Seguía disparando como si quisiera acribillar la espesa cortina de niebla, por cuyo insensato acaloramiento pronto se quedó sin municiones. Y como continuaran oyéndose tiros de cañón hacia nuestra derecha, Fernández exclamaba, volviéndose a sus amigos:
—Van en retirada, valientes compañeros. Gracias a vuestro arrojo temerario, todo se acabará felizmente.
Por largo tiempo estuvimos quietos y mudos, esperando con la mayor ansiedad a que de una vez se nos atacara; pero pasaban horas y como no fuera D. Santiago, nadie veía enemigos enfrente, ni lejos ni cerca. Entre ocho y nueve, el fuego de cañón y de fusilería arreció tanto por Recoletos, que no dudamos era este sitio teatro de una vigorosa lucha; y al mismo tiempo, como comenzase a disiparse la niebla, vimos que cesaba poco a poco aquel desdeñoso abandono en que el Emperador nos tenía, porque corrían de oriente a poniente algunas columnas con apariencia de tener en respeto a las cuatro puertas septentrionales.
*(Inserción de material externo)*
(* ===== verification/EskbSafety.v ===== *)
(** * Bytecode files: what the loader accepts

    Whatever the bytes, the loader stays inside of them and returns; a module that it
    returns is well-formed. *)

From Stdlib Require Import ZArith List Lia Bool.
From S2P Require Import Prelude Effects Eskb EskbSpec.
Import ListNotations.
Open Scope Z_scope.
Open Scope effect_scope.

(** ** The checksum

    The CRC is a linear shift register: a round is injective, and the register after up to
    four bytes determines them. *)

Abbreviation word32 x := (0 <= x < 2 ^ 32).

Lemma range_bits n x : 0 <= n -> 0 <= x -> (forall i, n <= i -> Z.testbit x i = false) -> 0 <= x < 2 ^ n.
Proof.
  intros Hn Hx Hb. split; [exact Hx|]. destruct (Z.eqb_spec x 0) as [->|Hz]; [apply Z.pow_pos_nonneg; lia|].
  apply Z.log2_lt_pow2; [lia|]. destruct (Z.ltb_spec (Z.log2 x) n) as [Hl|Hl]; [exact Hl|]. pose proof (Hb _ Hl) as E. rewrite Z.bit_log2 in E by lia. discriminate.
Qed.

Lemma lxor_range n a b : 0 <= n -> 0 <= a < 2 ^ n -> 0 <= b < 2 ^ n -> 0 <= Z.lxor a b < 2 ^ n.
Proof.
  intros Hn Ha Hb. apply range_bits; [exact Hn|apply Z.lxor_nonneg; lia|]. intros i Hi. rewrite Z.lxor_spec, (bits_above n a i), (bits_above n b i) by lia. reflexivity.
Qed.

(** ** One round *)

Definition CRC_POLY : Z := 3988292384.

Lemma crc_bit_odd x : crc_bit x = Z.lxor (Z.shiftr x 1) (if Z.odd x then CRC_POLY else 0).
Proof. unfold crc_bit. rewrite land_1, Zmod_odd. destruct (Z.odd x); reflexivity. Qed.

Lemma crc_bit_range x : word32 x -> word32 (crc_bit x).
Proof.
  intros Hx. rewrite crc_bit_odd. apply lxor_range; [lia| |destruct (Z.odd x); unfold CRC_POLY; lia].
  rewrite Z.shiftr_div_pow2 by lia. change (2 ^ 1) with 2. split; [apply Z.div_pos; lia|apply Z.div_lt_upper_bound; lia].
Qed.

Lemma crc_bit_linear x y : crc_bit (Z.lxor x y) = Z.lxor (crc_bit x) (crc_bit y).
Proof.
  rewrite !crc_bit_odd. rewrite Z.shiftr_lxor. rewrite <- !Z.bit0_odd, Z.lxor_spec. apply Z.bits_inj'. intros i _. rewrite !Z.lxor_spec.
  destruct (Z.testbit x 0), (Z.testbit y 0); cbn [xorb]; rewrite ?Z.bits_0; destruct (Z.testbit (Z.shiftr x 1) i), (Z.testbit (Z.shiftr y 1) i), (Z.testbit CRC_POLY i); reflexivity.
Qed.

(** The top bit of the result is the lowest of the register. *)
Lemma crc_bit_top x : word32 x -> Z.testbit (crc_bit x) 31 = Z.odd x.
Proof.
  intros Hx. rewrite crc_bit_odd, Z.lxor_spec, Z.shiftr_spec, (bits_above 32 x) by lia. destruct (Z.odd x); reflexivity.
Qed.

Lemma crc_bit_injective x y : word32 x -> word32 y -> crc_bit x = crc_bit y -> x = y.
Proof.
  intros Hx Hy E. assert (Eo : Z.odd x = Z.odd y) by (rewrite <- (crc_bit_top x Hx), <- (crc_bit_top y Hy), E; reflexivity).
  rewrite !crc_bit_odd, Eo in E. assert (Es : Z.shiftr x 1 = Z.shiftr y 1).
  { set (p := if Z.odd y then CRC_POLY else 0) in *. rewrite <- (Z.lxor_0_r (Z.shiftr x 1)), <- (Z.lxor_0_r (Z.shiftr y 1)), <- (Z.lxor_nilpotent p), <- !Z.lxor_assoc, E. reflexivity. }
  apply Z.bits_inj'. intros i Hi. destruct (Z.eqb_spec i 0) as [->|Hz]; [rewrite !Z.bit0_odd; exact Eo|].
  replace i with ((i - 1) + 1) by lia. rewrite <- !Z.shiftr_spec, Es by lia. reflexivity.
Qed.

(** ** Several rounds *)

Lemma iter_range n x : word32 x -> word32 (Nat.iter n crc_bit x).
Proof. intros Hx. induction n as [|n IH]; [exact Hx|]. apply crc_bit_range, IH. Qed.

Lemma iter_linear n x y : Nat.iter n crc_bit (Z.lxor x y) = Z.lxor (Nat.iter n crc_bit x) (Nat.iter n crc_bit y).
Proof. induction n as [|n IH]; [reflexivity|]. cbn [Nat.iter nat_rect]. change (nat_rect _ ?x _ ?n) with (Nat.iter n crc_bit x). rewrite IH. apply crc_bit_linear. Qed.

Lemma iter_injective n x y : word32 x -> word32 y -> Nat.iter n crc_bit x = Nat.iter n crc_bit y -> x = y.
Proof.
  intros Hx Hy. induction n as [|n IH]; [auto|]. cbn. intros E. apply IH. exact (crc_bit_injective _ _ (iter_range n x Hx) (iter_range n y Hy) E).
Qed.

(** A round shifts a number with low zeros. *)
Lemma iter_shift n w : Nat.iter n crc_bit (Z.shiftl w (Z.of_nat n)) = w.
Proof.
  revert w. induction n as [|n IH]; intros w; [apply Z.shiftl_0_r|].
  replace (Z.shiftl w (Z.of_nat (S n))) with (Z.shiftl (2 * w) (Z.of_nat n)).
  - cbn [Nat.iter nat_rect]. change (nat_rect _ ?x _ ?n) with (Nat.iter n crc_bit x). rewrite IH, crc_bit_odd, Z.odd_mul. cbn [Z.odd andb].
    rewrite Z.lxor_0_r, Z.shiftr_div_pow2 by lia. change (2 ^ 1) with 2. rewrite Z.mul_comm. apply Z.div_mul. lia.
  - rewrite !Z.shiftl_mul_pow2 by lia. replace (Z.of_nat (S n)) with (1 + Z.of_nat n) by lia. rewrite Z.pow_add_r by lia. lia.
Qed.

Lemma iter_add_rounds n m x : Nat.iter (n + m) crc_bit x = Nat.iter n crc_bit (Nat.iter m crc_bit x).
Proof. induction n as [|n IH]; [reflexivity|]. cbn. f_equal. exact IH. Qed.

(** ** Bytes *)

Lemma crc_byte_rounds s b : crc_byte s b = Nat.iter 8 crc_bit (Z.lxor s b).
Proof. reflexivity. Qed.

Lemma crc_byte_range s b : word32 s -> 0 <= b < 256 -> word32 (crc_byte s b).
Proof. intros Hs Hb. rewrite crc_byte_rounds. apply iter_range, lxor_range; lia. Qed.

Lemma fold_left_cons {A B} (f : A -> B -> A) b bs s : fold_left f (b :: bs) s = fold_left f bs (f s b).
Proof. reflexivity. Qed.

Lemma crc_bytes_range bs s : bytes_ok bs -> word32 s -> word32 (fold_left crc_byte bs s).
Proof. intros Hb. revert s. induction Hb as [|b bs Hb _ IH]; intros s Hs; [exact Hs|]. rewrite fold_left_cons. apply IH, crc_byte_range; assumption. Qed.

Lemma eskb_crc32_range bs : bytes_ok bs -> word32 (eskb_crc32 bs).
Proof. intros Hb. apply lxor_range; [lia| |lia]. apply crc_bytes_range; [exact Hb|lia]. Qed.

Lemma lxor_cancel x a b : Z.lxor x a = Z.lxor x b -> a = b.
Proof. intros E. rewrite <- (Z.lxor_0_l a), <- (Z.lxor_0_l b), <- (Z.lxor_nilpotent x), !Z.lxor_assoc, E. reflexivity. Qed.

Lemma crc_byte_injective s s' b : word32 s -> word32 s' -> 0 <= b < 256 -> crc_byte s b = crc_byte s' b -> s = s'.
Proof.
  intros Hs Hs' Hb E. rewrite !crc_byte_rounds in E. apply iter_injective in E; [|apply lxor_range; lia|apply lxor_range; lia]. rewrite !(Z.lxor_comm _ b) in E. exact (lxor_cancel _ _ _ E).
Qed.

Lemma crc_bytes_injective bs s s' : bytes_ok bs -> word32 s -> word32 s' -> fold_left crc_byte bs s = fold_left crc_byte bs s' -> s = s'.
Proof.
  intros Hb. revert s s'. induction Hb as [|b bs Hb _ IH]; intros s s' Hs Hs' E; [exact E|]. rewrite !fold_left_cons in E.
  apply IH in E; [exact (crc_byte_injective _ _ _ Hs Hs' Hb E)|apply crc_byte_range; assumption|apply crc_byte_range; assumption].
Qed.

(** The register takes in up to four bytes as one word. *)
Lemma crc_word bs s : bytes_ok bs -> word32 s -> fold_left crc_byte bs s = Nat.iter (8 * length bs) crc_bit (Z.lxor s (le_word bs)).
Proof.
  intros Hb. revert s. induction Hb as [|b bs Hb _ IH]; intros s Hs; [cbn; rewrite Z.lxor_0_r; reflexivity|].
  cbn [le_word length]. rewrite fold_left_cons, IH by (apply crc_byte_range; assumption). rewrite crc_byte_rounds.
  replace (8 * S (length bs))%nat with (8 * length bs + 8)%nat by lia. rewrite iter_add_rounds. f_equal.
  assert (E : Z.lxor s (b + 256 * le_word bs) = Z.lxor (Z.lxor s b) (Z.shiftl (le_word bs) (Z.of_nat 8))).
  { rewrite Z.lxor_assoc. f_equal. replace (256 * le_word bs) with (Z.shiftl (le_word bs) 8) by (rewrite Z.shiftl_mul_pow2 by lia; lia).
    apply Z.add_nocarry_lxor, Z.bits_inj'. intros i Hi. rewrite Z.land_spec, Z.bits_0.
    destruct (Z.ltb_spec i 8); [rewrite Z.shiftl_spec_low by lia; apply andb_false_r|]. rewrite (bits_above 8 b i) by lia. reflexivity. }
  rewrite E, (iter_linear 8 (Z.lxor s b)), (iter_shift 8). reflexivity.
Qed.

Lemma le_word_injective a b : bytes_ok a -> bytes_ok b -> length a = length b -> le_word a = le_word b -> a = b.
Proof.
  intros Ha. revert b. induction Ha as [|x a Hx _ IH]; intros [|y b] Hb El E; try discriminate; [reflexivity|]. inversion Hb; subst. cbn [le_word] in E. cbn [length] in El.
  assert (x = y /\ le_word a = le_word b) as [-> Ew] by lia. f_equal. apply IH; [assumption|congruence|exact Ew].
Qed.

(** Contents that differ only within four consecutive bytes have different checksums. *)
Lemma crc_detects_burst pre w w' post : bytes_ok pre -> bytes_ok w -> bytes_ok w' -> bytes_ok post -> length w = length w' -> (length w <= 4)%nat -> w <> w' ->
  eskb_crc32 (pre ++ w ++ post) <> eskb_crc32 (pre ++ w' ++ post).
Proof.
  intros Hp Hw Hw' Hq El Hl Hn E. apply Hn. unfold eskb_crc32 in E. rewrite !(Z.lxor_comm _ UINT32_MAX) in E. apply lxor_cancel in E. rewrite !fold_left_app in E.
  set (s := fold_left crc_byte pre UINT32_MAX) in *. assert (Hs : word32 s) by (apply crc_bytes_range; [exact Hp|lia]).
  apply crc_bytes_injective in E; [|exact Hq|apply crc_bytes_range; assumption|apply crc_bytes_range; assumption].
  rewrite !crc_word, El in E by assumption.
  assert (Hr : forall v, bytes_ok v -> (length v <= 4)%nat -> word32 (Z.lxor s (le_word v))).
  { intros v Hv Hv4. apply lxor_range; [lia|exact Hs|]. pose proof (le_word_range v Hv) as Hv2. assert (256 ^ size v <= 256 ^ 4) by (apply Z.pow_le_mono_r; unfold size; lia).
    change (256 ^ 4) with (2 ^ 32) in *. lia. }
  apply iter_injective in E; [|apply Hr; [exact Hw|exact Hl]|apply Hr; [exact Hw'|lia]]. apply lxor_cancel in E. exact (le_word_injective _ _ Hw Hw' El E).
Qed.

(** ** Well-formed modules *)

Definition instruction_valid (from upto : Z) (i : Z * Z) : Prop :=
  0 <= fst i < 256 /\ - 2 ^ 31 <= snd i < 2 ^ 31 /\ (eskb_operand_is_code_target (fst i) = true -> from <= snd i < upto).

(** The functions lie one after another in the code, and their jumps stay inside. *)
Fixpoint functions_tile (offset : Z) (fs : list EskbFunction) (code : list (Z * Z)) : Prop :=
  match fs with
  | [] => code = []
  | f :: fs' => exists body rest, code = body ++ rest /\ ef_code_offset f = offset /\ ef_code_len f = Z.of_nat (length body) /\
      Forall (instruction_valid offset (offset + ef_code_len f)) body /\ functions_tile (offset + ef_code_len f) fs' rest
  end.

Definition function_valid (f : EskbFunction) : Prop :=
  0 < size (ef_name f) <= 255 /\ bytes_ok (ef_name f) /\ 0 <= ef_n_params f < 256 /\ 0 <= ef_n_locals f <= INT_MAX /\ 0 <= ef_n_upvalues f < 256.

Definition different (f g : EskbFunction) : Prop := cstring (ef_name f) <> cstring (ef_name g).

Definition constant_valid (c : loaded_const) : Prop :=
  0 <= lc_type c < 256 /\ int64_range (lc_int c) /\ 0 <= lc_float c < B64 /\
  match lc_string c with Some s => lc_type c = ESKB_CONST_STRING /\ bytes_ok s /\ lc_int c = size s | None => lc_type c <> ESKB_CONST_STRING end.

Record module_valid (m : EskbModule) : Prop := {
  mv_code : Z.of_nat (length (em_code m)) <= ESHKOL_VM_MAX_CODE;
  mv_functions : match em_functions m with
                 | None => em_code m = []
                 | Some fs => functions_tile 0 fs (em_code m) /\ Forall function_valid fs /\ ForallOrdPairs different fs /\ Z.of_nat (length fs) <= 4096
                 end;
  mv_consts : match em_consts m with None => True | Some cs => Forall constant_valid cs /\ Z.of_nat (length cs) <= INT_MAX end;
  mv_source : size (em_source_file m) <= 255 /\ bytes_ok (em_source_file m);
}.

Section Safety.
  Context {H : Type} {HA : Allocator H} {HL : AllocatorLaws H}.

Abbreviation R A := (M (EskbReader H) (option A)).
—Gracias a Dios —dijo Fernández—, que se atreven a atacarnos. Por detrás del parador del Norte me parece que avanza un cuerpo de artillería de batalla.
No tardaron en romper el fuego contra las trincheras de Los Pozos, y nuestros seis cañones, que ya rabiaban por tomar formalmente la palabra, contestaron con precisión; mas para que todo fuera desastroso, mientras la bala rasa de sus piezas nos deterioraba los espaldones, nuestros proyectiles, lanzados por la carretera adelante o hacia la derecha, apenas llegaban hasta ellos: tan inferior era la artillería española en aquel trance. Entonces comenzó una lucha, que antes que lucha debería llamarse simulacro, harto deslucida para nosotros, pues más nos hubiera valido ser destrozados por el enemigo, que soportar tan cruel situación; y fue que los franceses nos cañoneaban desde muy lejos con sus piezas de superior calibre, y mientras recibíamos cada poco rato la visita de una bala rasa o de una granada, a nosotros no nos era posible hacerles daño alguno.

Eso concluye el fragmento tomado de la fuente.